In the 2011, Cisco subcontractor turned whistleblower, James Glenn, accused Cisco of continue selling a video surveillance technology to federal agencies after knowing that the software was vulnerable to multiple security flaws.

Cisco Video Surveillance Manager (VSM) suite allows customers to manage multiple video cameras at different physical locations through a centralized server, which in turn, can be accessed remotely.

Net Design, the Cisco contractor where Glenn was working at that time, fired him shortly after he reported Cisco’s security violations, which the company officially described as a cost-cutting measure.

In 2010, when Glenn realized that Cisco never fixed those issues neither notified its customers, he informed the U.S. federal agency, who then launched a lawsuit claiming Cisco had defrauded U.S. federal, state and local governments who purchased the product.

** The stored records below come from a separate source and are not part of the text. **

Module registros_operacionais.
Record row := {
  manifesto_id : string;
  acao : string;
  nome : string;
  created_at : string
}.
End registros_operacionais.

(** The requests the code issues, in the order it issues them. *)
Inductive Call :=
| Insert (r : registros_operacionais.row)
| Update (newStatus Usuario_Operacao ID_Manifesto : string)
| Post (url : string) (body : list (string * string))
| ConsoleError (label : string) (e : Error).

(** How a query settles: [{data, error: null}], [{data: null, error}],
    [{data: null, error: null}], or a rejected promise. *)
Inductive Health :=
| Healthy
| ReportsError (e : Error)
| NoData
| Throws (e : Error).

Record World := {
  tbl_Cadastro_Operacional : list Cadastro_Operacional.row;
  tbl_SMO_Sistema : list SMO_Sistema.row;
  tbl_registros_operacionais : list registros_operacionais.row;
  calls : list Call
}.

(** What the environment does while the code runs: the health of the read,
    of the insert and of the update, whether [fetch] resolves or rejects,
    and what [new Date()] prints. *)
Record Conditions := {
  select_health : Health;
  insert_health : Health;
  update_health : Health;
  fetch_health : Health;
  toISOString : string;
  toLocaleString_ptBR : string
}.

Module Supabase.

(** [const { data, error } = await query], or the exception it threw. *)
Inductive Settled (R : Type) :=
| Resolved (data : option (list R)) (error : option Error)
| Rejected (e : Error).
Arguments Resolved {R} data error.
Arguments Rejected {R} e.

Definition settle {R : Type} (h : Health) (rows : list R) : Settled R :=
  match h with
  | Healthy => Resolved (Some rows) None
  | ReportsError e => Resolved None (Some e)
  | NoData => Resolved None None
  | Throws e => Rejected e
  end.

(** The filters of the query builder, as the store applies them. *)
Definition eq {R : Type} (col : R -> value) (v : string) (q : list R) : list R :=
  filter (fun r => value_eqb (col r) (Some v)) q.

Definition is_null {R : Type} (col : R -> value) (q : list R) : list R :=
  filter (fun r => match col r with None => true | Some _ => false end) q.

Definition not_is_null {R : Type} (col : R -> value) (q : list R) : list R :=
  filter (fun r => match col r with None => false | Some _ => true end) q.

(** [.neq(col, null)]: the rows whose column is not absent. *)
Definition neq_null {R : Type} (col : R -> value) (q : list R) : list R :=
  filter (fun r => match col r with None => false | Some _ => true end) q.

(** [data || []] *)
Definition or_empty {R : Type} (data : option (list R)) : list R :=
  match data with
  | Some d => d
  | None => []
  end.

End Supabase.
Import Supabase.

(* ================================================================== *)
(** * Asynchronous code: requests, exceptions and [try]/[catch]         *)
(* ================================================================== *)

(** What [submitManifestoAction] resolves to. *)
Record ActionResult := { success : bool; message : string }.

Module Async.

Inductive Completion (A : Type) :=
| Returned (a : A)
| Thrown (e : Error).
Arguments Returned {A} a.
Arguments Thrown {A} e.

(** A computation reads the conditions, changes the world, and either
    returns or throws; what it did before throwing stays done. *)
Definition t (A : Type) : Type := Conditions -> World -> Completion A * World.

Definition ret {A : Type} (a : A) : t A := fun _ w => (Returned a, w).

Definition bind {A B : Type} (m : t A) (k : A -> t B) : t B :=
  fun c w =>
    match m c w with
    | (Returned a, w') => k a c w'
    | (Thrown e, w') => (Thrown e, w')
    end.

Definition try_catch {A : Type} (body : t A) (handler : Error -> t A) : t A :=
  fun c w =>
    match body c w with
    | (Returned a, w') => (Returned a, w')
    | (Thrown e, w') => handler e c w'
    end.

Definition asks {A : Type} (f : Conditions -> A) : t A :=
  fun c w => (Returned (f c), w).

Definition issue (k : Call) (w : World) : World :=
  {| tbl_Cadastro_Operacional := tbl_Cadastro_Operacional w;
     tbl_SMO_Sistema := tbl_SMO_Sistema w;
     tbl_registros_operacionais := tbl_registros_operacionais w;
     calls := calls w ++ [k] |}.

Definition append_registro (r : registros_operacionais.row) (w : World) : World :=
  {| tbl_Cadastro_Operacional := tbl_Cadastro_Operacional w;
     tbl_SMO_Sistema := tbl_SMO_Sistema w;
     tbl_registros_operacionais := tbl_registros_operacionais w ++ [r];
     calls := calls w |}.

Definition set_status (newStatus name : string) (r : SMO_Sistema.row)
  : SMO_Sistema.row :=
  {| SMO_Sistema.ID_Manifesto := SMO_Sistema.ID_Manifesto r;
     SMO_Sistema.Status := Some newStatus;
     SMO_Sistema.Usuario_Operacao := Some name;
     SMO_Sistema.Usuario_Operação := SMO_Sistema.Usuario_Operação r;
     SMO_Sistema.Usuario := SMO_Sistema.Usuario r;
     SMO_Sistema.CIA := SMO_Sistema.CIA r;
     SMO_Sistema.Manifesto_Disponivel := SMO_Sistema.Manifesto_Disponivel r;
     SMO_Sistema.Manifesto_Iniciado := SMO_Sistema.Manifesto_Iniciado r |}.

Definition update_rows (newStatus name id : string) (w : World) : World :=
  {| tbl_Cadastro_Operacional := tbl_Cadastro_Operacional w;
     tbl_SMO_Sistema :=
       map (fun r => if value_eqb (SMO_Sistema.ID_Manifesto r) (Some id)
                     then set_status newStatus name r else r)
           (tbl_SMO_Sistema w);
     tbl_registros_operacionais := tbl_registros_operacionais w;
     calls := calls w |}.

(** [const { error } = await supabase.from('registros_operacionais').insert([r])] *)
Definition insert_registros_operacionais (r : registros_operacionais.row)
  : t (option Error) :=
  fun c w =>
    let w1 := issue (Insert r) w in
    match insert_health c with
    | Healthy | NoData => (Returned None, append_registro r w1)
    | ReportsError e => (Returned (Some e), w1)
    | Throws e => (Thrown e, w1)
    end.

(** [await supabase.from('SMO_Sistema').update({Status, Usuario_Operacao})
    .eq('ID_Manifesto', id)]; what it resolves to is not looked at. *)
Definition update_SMO_Sistema (newStatus name id : string) : t unit :=
  fun c w =>
    let w1 := issue (Update newStatus name id) w in
    match update_health c with
    | Healthy | NoData => (Returned tt, update_rows newStatus name id w1)
    | ReportsError _ => (Returned tt, w1)
    | Throws e => (Thrown e, w1)
    end.

(** [await fetch(url, {method: 'POST', headers, body: JSON.stringify(body)})];
    it rejects on a network failure only, and the response is not read. *)
Definition fetch_POST (url : string) (body : list (string * string)) : t unit :=
  fun c w =>
    let w1 := issue (Post url body) w in
    match fetch_health c with
    | Throws e => (Thrown e, w1)
    | _ => (Returned tt, w1)
    end.

Definition console_error (label : string) (e : Error) : t unit :=
  fun _ w => (Returned tt, issue (ConsoleError label e) w).

End Async.

Declare Scope async_scope.
Delimit Scope async_scope with async.
Notation "x <- m ;; k" := (Async.bind m (fun x => k))
  (at level 61, m at next level, right associativity) : async_scope.
Notation "m ;; k" := (Async.bind m (fun _ => k))
  (at level 61, right associativity) : async_scope.
Notation "'try' body 'catch' handler" := (Async.try_catch body handler)
  (at level 62, body at level 61, handler at level 61) : async_scope.
Local Open Scope async_scope.

(* ================================================================== *)
(** * The read operations                                              *)
(* ================================================================== *)

(** [src/services/api.ts]; [src/unnamed/part_000] has the same read
    operations word for word. *)
Module Services_api.

Definition fetchNames (status : option string) (c : Conditions) (w : World)
  : list value :=
  match settle (select_health c) (tbl_Cadastro_Operacional w) with
  | Rejected _ => []
  | Resolved _ (Some _) => []
  | Resolved None None => []
  | Resolved (Some data) None =>
      let uniqueNames :=
        filter Boolean
          (Array_from_Set (map Cadastro_Operacional.Usuario_Operação data)) in
      sort uniqueNames
  end.

Definition fetchIdsByStatus (status : string) (c : Conditions) (w : World)
  : list value :=
  match settle (select_health c)
               (eq SMO_Sistema.Status status (tbl_SMO_Sistema w)) with
  | Rejected _ => []
  | Resolved _ (Some _) => []
  | Resolved None None => []
  | Resolved (Some data) None =>
      let uniqueIds :=
        filter Boolean (Array_from_Set (map SMO_Sistema.ID_Manifesto data)) in
      sort uniqueIds
  end.

Definition fetchManifestosForEmployee (name : string) (c : Conditions)
  (w : World) : list value :=
  match settle (select_health c)
               (eq SMO_Sistema.Status "Manifesto Iniciado"
                  (eq SMO_Sistema.Usuario_Operacao name (tbl_SMO_Sistema w))) with
  | Rejected _ => []
  | Resolved _ (Some _) => []
  | Resolved None None => []
  | Resolved (Some data) None => map SMO_Sistema.ID_Manifesto data
  end.

Definition fetchCIAs (c : Conditions) (w : World) : list value :=
  match settle (select_health c)
               (neq_null SMO_Sistema.CIA (tbl_SMO_Sistema w)) with
  | Rejected _ => []
  | Resolved _ (Some _) => [Some "CIA A"; Some "CIA B"; Some "CIA C"]
  | Resolved data None =>
      let uniqueCias :=
        Array_from_Set (map SMO_Sistema.CIA (or_empty data)) in
      sort uniqueCias
  end.

Definition fetchManifestosByCIA (cia : string) (c : Conditions) (w : World)
  : list value :=
  match settle (select_health c)
               (eq SMO_Sistema.CIA cia (tbl_SMO_Sistema w)) with
  | Rejected _ => []
  | Resolved _ (Some _) => []
  | Resolved data None => map SMO_Sistema.ID_Manifesto (or_empty data)
  end.

Definition submitManifestoAction (action id name : string) : Async.t ActionResult :=
  try (
    now <- Async.asks toISOString ;;
    error <- Async.insert_registros_operacionais
               {| registros_operacionais.manifesto_id := id;
                  registros_operacionais.acao := action;
                  registros_operacionais.nome := name;
                  registros_operacionais.created_at := now |} ;;
    match error with
    | None =>
        let newStatus :=
          if (action =? "Iniciar Puxe")%string
          then "Manifesto Iniciado" else "Manifesto Finalizado" in
        Async.update_SMO_Sistema newStatus name id
    | Some _ => Async.ret tt
    end ;;
    if (action =? "Iniciar Puxe")%string then
      Async.ret {| success := true; message := "Puxe registrado com sucesso!" |}
    else if (action =? "Finalizar Puxe")%string then
      Async.ret {| success := true; message := "Obrigado, puxe concluído!" |}
    else
      Async.ret {| success := true; message := "Registro salvo com sucesso!" |}
  ) catch (fun error =>
    Async.ret {| success := false;
                 message := ("Erro ao processar: " ++ Js.message error)%string |}).

End Services_api.

(** [src/unnamed/part_000]: the action labels become "Iniciar Manifesto" and
    "Finalizar Manifesto", and the start action notifies a webhook. The read
    operations are those of [Services_api]. *)
Module Part_000.

Definition submitManifestoAction (action id name : string) : Async.t ActionResult :=
  try (
    now <- Async.asks toISOString ;;
    error <- Async.insert_registros_operacionais
               {| registros_operacionais.manifesto_id := id;
                  registros_operacionais.acao := action;
                  registros_operacionais.nome := name;
                  registros_operacionais.created_at := now |} ;;
    match error with
    | None =>
        let newStatus :=
          if (action =? "Iniciar Manifesto")%string
          then "Manifesto Iniciado" else "Manifesto Finalizado" in
        Async.update_SMO_Sistema newStatus name id
    | Some _ => Async.ret tt
    end ;;
    (if (action =? "Iniciar Manifesto")%string then
       try (
         formattedDate <- Async.asks toLocaleString_ptBR ;;
         Async.fetch_POST
           "https://projeto-teste-n8n.ly7t0m.easypanel.host/webhook/Iniciar-Manifesto"
           [("id_manifesto", id); ("nome", name);
            ("Manifesto_Iniciado", formattedDate)]
       ) catch (fun webhookError =>
         Async.console_error "Webhook error:" webhookError)
     else Async.ret tt) ;;
    if (action =? "Iniciar Manifesto")%string then
      Async.ret {| success := true; message := "Manifesto iniciado com sucesso!" |}
    else if (action =? "Finalizar Manifesto")%string then
      Async.ret {| success := true; message := "Manifesto finalizado com sucesso!" |}
    else
      Async.ret {| success := true; message := "Registro salvo com sucesso!" |}
  ) catch (fun error =>
    Async.ret {| success := false;
                 message := ("Erro ao processar: " ++ Js.message error)%string |}).
(** The log and the returned value of a parse are those of the parse with
    the base class for a handler. *)
Lemma run_erase (h : H) :
  trace (run yaml past h) = trace (run yaml past tt)
  /\ returned (run yaml past h) = returned (run yaml past tt).
Proof.
  unfold run. change (YamlParser yaml tt) with (erase (YamlParser yaml h)).
  rewrite <- erase_Parse. destruct (Parse _ _ _); split; reflexivity.
Qed.

End Erasure.

(** ** A tab that the scan runs into *)

Section Tabs.

#[local] Open Scope nat_scope.

Variable yaml : string.
Variable past : ascii.
Variable t : nat.
Hypothesis tab : first_tab_at yaml t.

Implicit Types st : State unit.

#[local] Abbreviation at_ := (deref yaml past).

Lemma tab_in_text k : k <= t -> at_ k = nth k (chars yaml) NUL.
Proof.
  intros Hk. destruct tab as (Hlen & _ & _). unfold deref, buf.
  apply nth_indep. lia.
Qed.

Lemma tab_at_t : at_ t = TAB.
Proof. rewrite tab_in_text by lia. destruct tab as (_ & Ht & _). exact Ht. Qed.

Lemma plain_before k : k < t -> plain_at (chars yaml) k = true.
Proof.
  intros Hk. destruct tab as (_ & _ & Hall).
  rewrite forallb_forall in Hall. apply Hall. apply in_seq. lia.
Qed.

Lemma errored_Error msg st : towards t S st (Error msg st).
Proof. unfold Error. simpl. eexists _, _, _, _. reflexivity. Qed.

Lemma tab_Pop st st' : Pop st = Ret false st' -> errored (events st').
Proof.
  unfold Pop. destruct (_ =? _).
  - intros E. injection E as <-. eexists _, _, _, _. reflexivity.
  - destruct (yamlStack_ (HandleMissingNull st)); discriminate.
Qed.

Lemma tab_Pop_while fuel indent st st' :
  Pop_while fuel indent st = Ret false st' -> errored (events st').
Proof.
  revert st. induction fuel as [|fuel IH]; intros st; simpl; [discriminate|].
  destruct (top _); [|discriminate].
  destruct (_ <? _)%Z; [|discriminate].
  destruct (Pop st) as [[|] st1| |] eqn:P; try discriminate.
  - apply IH.
  - intros E. injection E as <-. eapply tab_Pop. exact P.
Qed.

Lemma tab_Push indent st st' : Push indent st <> Ret false st'.
Proof. unfold Push. destruct (push _ _); discriminate. Qed.

(** The indentation check does not take the cursor past the tab. *)
Lemma tab_indentation st :
  curr_ st <= t ->
  towards t (fun p => p) st (indentation yaml past st).
Proof.
  intros Hc.
  pose proof (no_Fuel_indentation yaml past st) as NF.
  destruct (indentation yaml past st) as [[|] st'| st'|] eqn:E; simpl; auto.
  - destruct (pos_indentation yaml past st st') as (C1 & C2 & _); [rewrite E; reflexivity|].
    split; [exact C1|]. split; [|exact C2].
    revert E. unfold indentation. destruct (col_ st =? 1)%Z;
      [|intros E; injection E as <-; exact Hc].
    destruct (pos_GetIndent yaml past st) as (_ & _ & _ & _ & Hupto).
    specialize (Hupto t Hc). rewrite tab_at_t in Hupto. specialize (Hupto eq_refl).
    destruct (GetIndent yaml past st) as [st1 indent]. cbn [fst] in Hupto.
    destruct (_ =? _)%Z; [intros E; injection E as <-; exact Hupto|].
    destruct (top _); [|discriminate].
    destruct (_ <? _)%Z; intros E.
    + destruct (pos_Push indent st1 st') as [-> _]; [rewrite E; reflexivity|exact Hupto].
    + destruct (pos_Pop_while (S (length (yamlStack_ st1))) indent st1 st') as [-> _];
        [rewrite E; reflexivity|exact Hupto].
  - revert E. unfold indentation. destruct (col_ st =? 1)%Z; [|discriminate].
    destruct (GetIndent yaml past st) as [st1 indent].
    destruct (_ =? _)%Z; [discriminate|].
    destruct (top _); [|discriminate].
    destruct (_ <? _)%Z; intros E.
    + exfalso. exact (tab_Push _ _ _ E).
    + eapply tab_Pop_while. exact E.
Qed.
(** * The participation bot (app.py): ledger, webhook and report

    A shallow embedding of [src/app.py].  The SQLite table
    [participations] is a list of rows in rowid order, Python [str] values
    are lists of Unicode code points, and the effects of the handlers (the
    table, the messages handed to the Twilio client, the files written
    under [reports/]) are threaded through an explicit [World]. *)

From Stdlib Require Import Ascii String.
From Stdlib Require Import List Bool Arith ZArith NArith Lia.
From Stdlib Require Import Sorted Permutation.
From Stdlib Require Decimal DecimalFacts DecimalPos DecimalN.
Import ListNotations.

Set Implicit Arguments.

(** ** Python text *)

Module Str.

(** A Python [str] is a sequence of code points. *)
Definition str := list N.

(** Decoding of the UTF-8 bytes of a literal of this file into code
    points, so that the literals of app.py can be written as they are. *)
Fixpoint utf8_decode (bs : list N) : str :=
  match bs with
  | [] => []
  | b0 :: t =>
      if (b0 <? 128)%N then b0 :: utf8_decode t
      else if (b0 <? 224)%N then
        match t with
        | b1 :: t' => ((b0 - 192) * 64 + (b1 - 128))%N :: utf8_decode t'
        | _ => []
        end
      else if (b0 <? 240)%N then
        match t with
        | b1 :: b2 :: t' =>
            ((b0 - 224) * 4096 + (b1 - 128) * 64 + (b2 - 128))%N
              :: utf8_decode t'
        | _ => []
        end
      else
        match t with
        | b1 :: b2 :: b3 :: t' =>
            ((b0 - 240) * 262144 + (b1 - 128) * 4096
             + (b2 - 128) * 64 + (b3 - 128))%N :: utf8_decode t'
        | _ => []
        end
  end.

Definition py (s : string) : str :=
  utf8_decode (map N_of_ascii (list_ascii_of_string s)).

(** [str.isspace] for one character: the code points CPython treats as
    whitespace ([_PyUnicode_IsWhitespace]). *)
Definition isspace (c : N) : bool :=
  ((9 <=? c) && (c <=? 13) || (28 <=? c) && (c <=? 32)
   || (c =? 133) || (c =? 160) || (c =? 5760)
   || (8192 <=? c) && (c <=? 8202)
   || (c =? 8232) || (c =? 8233) || (c =? 8239) || (c =? 8287)
   || (c =? 12288))%N.

(** [s.lstrip()], [s.rstrip()], [s.strip()]. *)
Fixpoint lstrip (s : str) : str :=
  match s with
  | c :: t => if isspace c then lstrip t else s
  | [] => []
  end.

Definition rstrip (s : str) : str := rev (lstrip (rev s)).

Definition strip (s : str) : str := rstrip (lstrip s).

(** [s.startswith(p)] and [s.startswith((p1, p2, ...))]. *)
Fixpoint startswith (s p : str) : bool :=
  match p, s with
  | [], _ => true
  | _ :: _, [] => false
  | a :: p', b :: s' => (a =? b)%N && startswith s' p'
  end.

Definition startswith_any (s : str) (ps : list str) : bool :=
  existsb (startswith s) ps.

(** [c in s] for a one-character [c]. *)
Definition contains (c : N) (s : str) : bool := existsb (N.eqb c) s.

(** [s.split(c, 1)]: at most one cut, at the first [c]. *)
Fixpoint split1 (c : N) (s : str) : list str :=
  match s with
  | [] => [[]]
  | a :: t =>
      if (a =? c)%N then [[]; t]
      else match split1 c t with
           | h :: r => (a :: h) :: r
           | [] => [[a]]
           end
  end.

(** [s.split()]: cut at runs of whitespace, no empty parts.  [cur] is the
    part being read, reversed. *)
Fixpoint split_ws_aux (cur : str) (s : str) : list str :=
  match s with
  | [] => match cur with [] => [] | _ => [rev cur] end
  | c :: t =>
      if isspace c then
        match cur with
        | [] => split_ws_aux [] t
        | _ => rev cur :: split_ws_aux [] t
        end
      else split_ws_aux (c :: cur) t
  end.
(** * Music-PP-2: the MIDI sequence generator

    A shallow embedding of [backend/generators/midi_generator.py]:
    the [SequenceConfig] dataclass with its dictionary round trip, the
    constant music-theory tables, and [MidiSequenceGenerator] with its
    per-bar fill loop.

    Modelling conventions.
    - Python [int] is [Z]; Python [float] is idealised as an exact
      rational [Q] (no rounding error, no infinities, no NaN).  Numeric
      comparisons of times are therefore stated with [Qeq], [Qlt], [Qle].
    - The module-level [random] generator is an explicit random source:
      a stream [nat -> Q] of uniform draws together with a cursor.  Every
      primitive of the [random] module used by the code consumes one draw.
    - Exceptions are an explicit outcome; the [while] loop of [generate]
      takes fuel, and running out of fuel is an outcome of its own, never
      confused with a Python exception.
    - The file system and standard output are a record of what was made,
      written and printed, together with the calls the platform refuses. *)

From Stdlib Require Import ZArith QArith Qround Qabs Lqa Lia.
From stdpp Require Import gmap strings list sorting.

Open Scope Z_scope.

(* ------------------------------------------------------------------ *)
(** ** Outcomes and the random-source monad *)

(** The exception classes that occur; [OSError] and [ValueError] stand
    for the classes with their subclasses ([FileNotFoundError],
    [PermissionError]; [UnicodeEncodeError]). *)
Inductive pyerr : Type :=
  | KeyError
  | IndexError
  | TypeError
  | ZeroDivisionError
  | OSError
  | ValueError.

Inductive outcome (A : Type) : Type :=
  | Ok (a : A)
  | Raise (e : pyerr)
  | OutOfFuel.

Arguments Ok {A} a.
Arguments Raise {A} e.
Arguments OutOfFuel {A}.

Definition outcome_map {A B : Type} (f : A -> B) (o : outcome A) : outcome B :=
  match o with
  | Ok a => Ok (f a)
  | Raise e => Raise e
  | OutOfFuel => OutOfFuel
  end.

(** The random source: draw number [n] of the run is [rnd n]. *)
Definition RandomSource := nat -> Q.

(** A draw as [random.random()] produces it: a number of [[0, 1)]. *)
Definition valid_draws (rnd : RandomSource) : Prop :=
  forall n : nat, (0 <= rnd n)%Q /\ (rnd n < 1)%Q.

(** A computation reads the source from a cursor and moves the cursor. *)
Definition Rand (A : Type) : Type := RandomSource -> nat -> outcome (A * nat).

Definition ret {A : Type} (a : A) : Rand A :=
  fun _ pos => Ok (a, pos).

Definition bind {A B : Type} (m : Rand A) (k : A -> Rand B) : Rand B :=
  fun rnd pos =>
    match m rnd pos with
    | Ok (a, pos') => k a rnd pos'
    | Raise e => Raise e
    | OutOfFuel => OutOfFuel
    end.

Definition raise {A : Type} (e : pyerr) : Rand A :=
  fun _ _ => Raise e.

Definition out_of_fuel {A : Type} : Rand A :=
  fun _ _ => OutOfFuel.

Definition lift {A : Type} (o : outcome A) : Rand A :=
  fun _ pos =>
    match o with
    | Ok a => Ok (a, pos)
    | Raise e => Raise e
    | OutOfFuel => OutOfFuel
    end.

Notation "'do' x <- m ; k" := (bind m (fun x => k))
  (at level 10, x name, m at level 100, k at level 200).

(* ------------------------------------------------------------------ *)
(** ** Arithmetic of the idealised floats *)

Definition Qlt_bool (x y : Q) : bool := negb (Qle_bool y x).

(** Python's [min(a, b)] returns [a] unless [b < a]. *)
Definition py_min (a b : Q) : Q := if Qlt_bool b a then b else a.

(** Python's [max(a, b)] returns [a] unless [b > a]. *)
Definition py_max (a b : Q) : Q := if Qlt_bool a b then b else a.

(** [round(x, 2)]: the nearest multiple of 1/100, an exact half going to
    the even neighbour.  Python rounds the binary float, not the decimal
    it was written as, so where the rational is an exact half of a
    hundredth (0.075) the float may fall on either side; the statements
    about [duration_seconds] below hold for both neighbours. *)
Definition round_half_even (x : Q) : Z :=
  let f := Qfloor x in
  let d := (x - inject_Z f)%Q in
  if Qlt_bool d (1 # 2) then f
  else if Qlt_bool (1 # 2) d then f + 1
  else if Z.even f then f else f + 1.
(** * R++ tree descent heuristic and midpoint space split (mlpack)

    A shallow embedding of

    - [RPlusPlusTreeDescentHeuristic::ChooseDescentNode] (both overloads) from
      r_plus_plus_tree_descent_heuristic_impl.hpp, and
    - [MidpointSpaceSplit::SplitSpace], declared in midpoint_space_split.hpp,
      and
    - [main] of lars_main.cpp, over the library calls it makes.

    Coordinates are C++ [double]s in the source.  They are modelled as exact
    rationals [Q]: only comparisons, one subtraction and one halving are used,
    and no statement below is about rounding, overflow or NaN. *)

From Stdlib Require Import List Bool Arith Lia QArith Qminmax Lqa.
From Stdlib Require String.
Import ListNotations.

Close Scope Q_scope.

(** ** Outcomes and a small state-and-failure monad *)

(** How a call can end.  [AssertionFailure] is [assert] aborting the process;
    [OutOfRange] is an indexed access outside its container; [OutOfFuel] only
    exists to make the loop combinator structurally recursive and is shown to
    be unreachable. *)
Inductive outcome (A : Type) : Type :=
| Returned (a : A)
| AssertionFailure
| OutOfRange
| OutOfFuel.

Arguments Returned {A} a.
Arguments AssertionFailure {A}.
Arguments OutOfRange {A}.
Arguments OutOfFuel {A}.

Module Exec.

(** A computation over a memory of type [S]: it ends with an outcome and
    leaves a memory behind. *)
Definition M (S A : Type) : Type := S -> outcome A * S.

Definition ret {S A} (a : A) : M S A := fun s => (Returned a, s).

Definition bind {S A B} (m : M S A) (k : A -> M S B) : M S B :=
  fun s =>
    match m s with
    | (Returned a, s') => k a s'
    | (AssertionFailure, s') => (AssertionFailure, s')
    | (OutOfRange, s') => (OutOfRange, s')
    | (OutOfFuel, s') => (OutOfFuel, s')
    end.

(** Read-only access to the memory. *)
Definition reads {S A} (f : S -> A) : M S A := fun s => (Returned (f s), s).

(** Read-only access that can fall outside its container. *)
Definition reads_opt {S A} (f : S -> option A) : M S A :=
  fun s => match f s with
           | Some a => (Returned a, s)
           | None => (OutOfRange, s)
           end.

(** Update of the memory. *)
Definition modify {S} (f : S -> S) : M S unit := fun s => (Returned tt, f s).

Definition abort {S A} : M S A := fun s => (AssertionFailure, s).

(** [assert(cond)] of <cassert>: a no-op when [NDEBUG] is defined, otherwise
    it aborts the process when [cond] is false. *)
Definition assert_ {S} (NDEBUG : bool) (cond : bool) : M S unit :=
  if NDEBUG then ret tt
  else if cond then ret tt else abort.

(** [for (size_t i = start; cond(i); i++) body(i)], where the body may leave
    the enclosing function with [return v] (then the loop yields [Some v]);
    [None] means the loop ran to its end. *)
Fixpoint for_ {S A} (fuel : nat) (cond : nat -> M S bool)
    (body : nat -> M S (option A)) (i : nat) : M S (option A) :=
  match fuel with
  | O => fun s => (OutOfFuel, s)
  | Datatypes.S fuel' =>
      bind (cond i) (fun c =>
        if c then
          bind (body i) (fun r =>
            match r with
            | Some v => ret (Some v)
            | None => for_ fuel' cond body (Datatypes.S i)
            end)
        else ret None)
  end.

End Exec.

Declare Scope exec_scope.
Delimit Scope exec_scope with exec.
Notation "x <- m ;; k" := (Exec.bind m (fun x => k))
  (at level 61, m at next level, right associativity) : exec_scope.
Notation "m ;;; k" := (Exec.bind m (fun _ => k))
  (at level 61, right associativity) : exec_scope.

(** ** Data model *)

(** A column of the dataset: the coordinates of one point. *)
Definition vec : Type := list Q.

(** The dataset matrix, column-indexed: one column per point. *)
Definition mat : Type := list vec.

(** [data.col(point)]. *)
Definition col (data : mat) (point : nat) : option vec := nth_error data point.

(** [math::Range]: one closed interval [lo, hi]. *)
Record Range : Type := MkRange { Lo : Q; Hi : Q }.

(** [bound::HRectBound]: one [Range] per dimension. *)
Definition HRectBound : Type := list Range.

Cisco, directly and indirectly, sold its VSM software suit to police departments, schools, courts, municipal offices and airports as we as to many government agencies including the U.S. Department of Homeland Security, the Secret Service, the Navy, the Army, the Air Force, the Marine Corps and the Federal Emergency Management Agency (FEMA).

“Cisco has known of these critical security flaws for at least two and a half years; it has failed to notify the government entities that have purchased and continue to use VSM of the vulnerability,” the lawsuit states.

After the lawsuit was filed, the company acknowledged the vulnerabilities (CVE-2013-3429, CVE-2013-3430, CVE-2013-3431) and released an updated version of its VSM software suit.

In response to the latest settlement, Cisco issued an official statement Wednesday saying it was “pleased to have resolved” the 2011 dispute and that “there was no allegation or evidence that any unauthorized access to customers’ video occurred” as a result of its VSM suit’s architecture.

However, the company added that video feeds could “theoretically have been subject to hacking,” though the lawsuit has not claimed that anyone had exploited the vulnerabilities discovered by Glenn.